Protein turnover in 3T3 cells transformed with the oncogene c-H-ras1.

We have examined protein turnover, growth, DNA synthesis and proliferation in three independent clones of 3T3-NR6 cells transformed with the oncogene c-H-ras1. We find that, firstly, the half-maximum concentration of serum and insulin regulating protein turnover in ras-transformed cells is significantly reduced from 0.5 to 0.3% for serum and from 4 nM to 0.5 nM for insulin, and, secondly, ras-transformed cells consistently have lower rates of protein degradation. The catabolic effect of conditioned medium or serum withdrawal is attenuated in transformed lines by maintaining lower basal rates of protein breakdown and higher basal rates of DNA and protein synthesis.
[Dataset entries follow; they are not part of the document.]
(** X7.  A run of assignments to a Validator in which none assigns [None]
    ends in a validator with at least one predicate, provided the run is not
    empty or the validator had a predicate to begin with. *)
Theorem Validator_stays_nonempty (v : Validator.t) (assignments : list Validator.assignment) :
  Forall (λ a, clears_predicate a = false) assignments →
  assignments ≠ [] ∨ validator_nonempty v = true →
  validator_nonempty (assign_all v assignments) = true.
Proof.
  unfold assign_all. revert v.
  induction assignments as [|a l IH]; intros v Hall Hstart; simpl.
  - by destruct Hstart.
  - apply Forall_cons in Hall as [Ha Hl].
    apply IH; [done|]. right. by apply assign_present_nonempty.
Qed.

Lemma Validator_stays_nonempty_witness :
  validator_nonempty (assign_all lower_bound_validator bound_assignments) = true
  ∧ validator_nonempty (assign_all empty_validator bound_assignments) = true.
Proof.
  split.
  - apply (Validator_stays_nonempty lower_bound_validator bound_assignments).
    + repeat constructor.
    + right. reflexivity.
  - apply (Validator_stays_nonempty empty_validator bound_assignments).
    + repeat constructor.
    + left. discriminate.
Defined.
Lemma length_scale_row (p : scaler_params F) (r : list F) (d : nat) :
  length (mean_ p) = d -> length (scale_ p) = d -> length r = d ->
  length (scale_row p r) = d.
Proof.
  intros Hm Hs Hr. unfold scale_row. rewrite !length_zip_with. lia.
Qed.

(** A column of the transformed matrix is the transformed column. *)
Lemma column_scaled (X : list (list F)) (p : scaler_params F) (d j : nat) :
  scaler_fit X = Ok p -> check_array X = Ok d -> j < d ->
  column j (map (scale_row p) X)
  = map (fun x => fdiv (fsub x (fmean (column j X)))
                    (scale_of (length X) (fvar (column j X)) (fmean (column j X))))
        (column j X).
Proof.
  intros Hfit Hd Hj.
  destruct (scaler_fit_ok _ _ Hfit) as (d' & Hd' & Hmean & Hvar & Hscale & Hlm & Hls).
  rewrite Hd in Hd'. injection Hd' as <-.
  apply check_array_ok in Hd as (_ & _ & Hall).
  set (mu := fmean (column j X)).
  set (s := scale_of (length X) (fvar (column j X)) mu).
  assert (Hnth : forall r, In r X ->
            nth j (scale_row p r) fzero = fdiv (fsub (nth j r fzero) mu) s).
  { intros r Hin. rewrite Forall_forall in Hall.
    pose proof (Hall r ltac:(apply list_elem_of_In; exact Hin)) as Hr.
    unfold scale_row.
    rewrite (nth_zip_with fdiv _ _ j fzero fzero) by (rewrite ?length_zip_with; lia).
    rewrite (nth_zip_with fsub _ _ j fzero fzero) by lia.
    rewrite Hscale.
    rewrite (nth_zip_with (scale_of (length X)) _ _ j fzero fzero)
      by (rewrite ?Hvar, ?Hmean, ?length_feature_stats; lia).
    rewrite Hvar, Hmean. unfold feature_columns. rewrite !map_map.
    rewrite !nth_map_seq by exact Hj. reflexivity. }
  unfold column. rewrite !map_map. apply map_ext_in. exact Hnth.
Qed.
End MatrixFacts.

(** ** Column statistics over the reals *)

Section RealFacts.
Local Open Scope R_scope.
Implicit Types l : list R.

Lemma fsum_cons (x : R) l : fsum (x :: l) = x + fsum l.
Proof. reflexivity. Qed.

Lemma fsum_map_minus l (c : R) :
  fsum (map (fun x => x - c) l) = fsum l - INR (length l) * c.
Proof.
  induction l as [|x l IH]; [cbn; lra|].
  rewrite map_cons, !fsum_cons, IH.
  change (length (x :: l)) with (S (length l)). rewrite S_INR. lra.
Qed.

Lemma fsum_map_div (f : R -> R) l (s : R) :
  fsum (map (fun x => f x / s) l) = fsum (map f l) / s.
Proof.
  induction l as [|x l IH]; [cbn; unfold Rdiv; lra|].
  rewrite !map_cons, !fsum_cons, IH. unfold Rdiv. lra.
Qed.

Lemma INR_length_pos l : l <> [] -> 0 < INR (length l).
Proof.
  destruct l as [|x l]; [contradiction|]. intros _.
  apply lt_0_INR. cbn. lia.
Qed.

Lemma fmean_R l : fmean l = fsum l / INR (length l).
Proof. reflexivity. Qed.

Lemma fsum_centered l : l <> [] -> fsum (map (fun x => x - fmean l) l) = 0.
Proof.
  intros Hl. rewrite fsum_map_minus, fmean_R.
  pose proof (INR_length_pos l Hl). field. lra.
Qed.

(** Mean of a standardised column. *)
Lemma fmean_scaled l (s : R) :
  l <> [] -> fmean (map (fun x => (x - fmean l) / s) l) = 0.
Proof.
  intros Hl. rewrite fmean_R, length_map.
  rewrite (fsum_map_div (fun x => x - fmean l)), fsum_centered by exact Hl.
  unfold Rdiv. lra.
Qed.

Lemma fvar_R l :
  fvar l = fsum (map (fun x => (x - fmean l) * (x - fmean l)) l) / INR (length l).
Proof. unfold fvar. rewrite fmean_R, length_map. reflexivity. Qed.

Lemma fsum_squares_nonneg (f : R -> R) l : 0 <= fsum (map (fun x => f x * f x) l).
Proof.
  induction l as [|x l IH]; [cbn; lra|].
  rewrite map_cons, fsum_cons. nra.
Qed.

Lemma fvar_nonneg l : 0 <= fvar l.
Proof.
  rewrite fvar_R. destruct l as [|x l].
  - cbn. unfold Rdiv. rewrite Rinv_0. lra.
  - apply Rmult_le_pos; [apply (fsum_squares_nonneg (fun x0 => x0 - fmean (x :: l)))|].
    apply Rlt_le, Rinv_0_lt_compat, INR_length_pos. discriminate.
Qed.

(** Variance of a standardised column. *)
Lemma fvar_scaled l (s : R) :
  l <> [] -> s <> 0 ->
  fvar (map (fun x => (x - fmean l) / s) l) = fvar l / (s * s).
Proof.
  intros Hl Hs. rewrite (fvar_R (map _ l)), fmean_scaled by exact Hl.
  rewrite map_map, length_map, fvar_R.
  pose proof (INR_length_pos l Hl) as Hn.
  assert (E : map (fun x => ((x - fmean l) / s - 0) * ((x - fmean l) / s - 0)) l
              = map (fun x => (x - fmean l) * (x - fmean l) / (s * s)) l).
  { apply map_ext. intros x. field. exact Hs. }
  rewrite E, (fsum_map_div (fun x => (x - fmean l) * (x - fmean l))).
  field. split; lra.
Qed.

Lemma fstd_scaled_unit l :
  l <> [] -> 0 < fvar l ->
  fstd (map (fun x => (x - fmean l) / sqrt (fvar l)) l) = 1.
Proof.
  intros Hl Hv. unfold fstd at 1.
  assert (Hs : sqrt (fvar l) <> 0).
  { pose proof (sqrt_lt_R0 _ Hv). lra. }
  rewrite fvar_scaled by assumption.
  rewrite sqrt_sqrt by lra.
  replace (fvar l / fvar l) with 1 by (field; lra). apply sqrt_1.
Qed.

Lemma fstd_centered l :
  l <> [] -> fstd (map (fun x => (x - fmean l) / 1) l) = fstd l.
Proof.
  intros Hl. unfold fstd. rewrite fvar_scaled by (try assumption; lra).
  f_equal. field.
Qed.
End RealFacts.

(** ** The standard scaler over the reals *)

Section ScalerFacts.
Local Open Scope R_scope.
Serum stimulation of growth in transformed cells is achieved in the short term by lower rates of protein breakdown rather than higher rates of protein synthesis: rates of protein synthesis become significantly higher 24 h after serum stimulation. Therefore transformed cells have higher rates of proliferation and grow to higher densities, but display characteristics common to normal cells because rates of protein synthesis decrease and protein degradation increase as a function of cell density. We conclude that higher basal rates of protein synthesis and growth with retention of the normal proliferative response to serum result from the pleiotropic nature of ras transformation, whereas lower rates of protein degradation and increased sensitivity to serum and insulin imply a direct regulatory role for ras.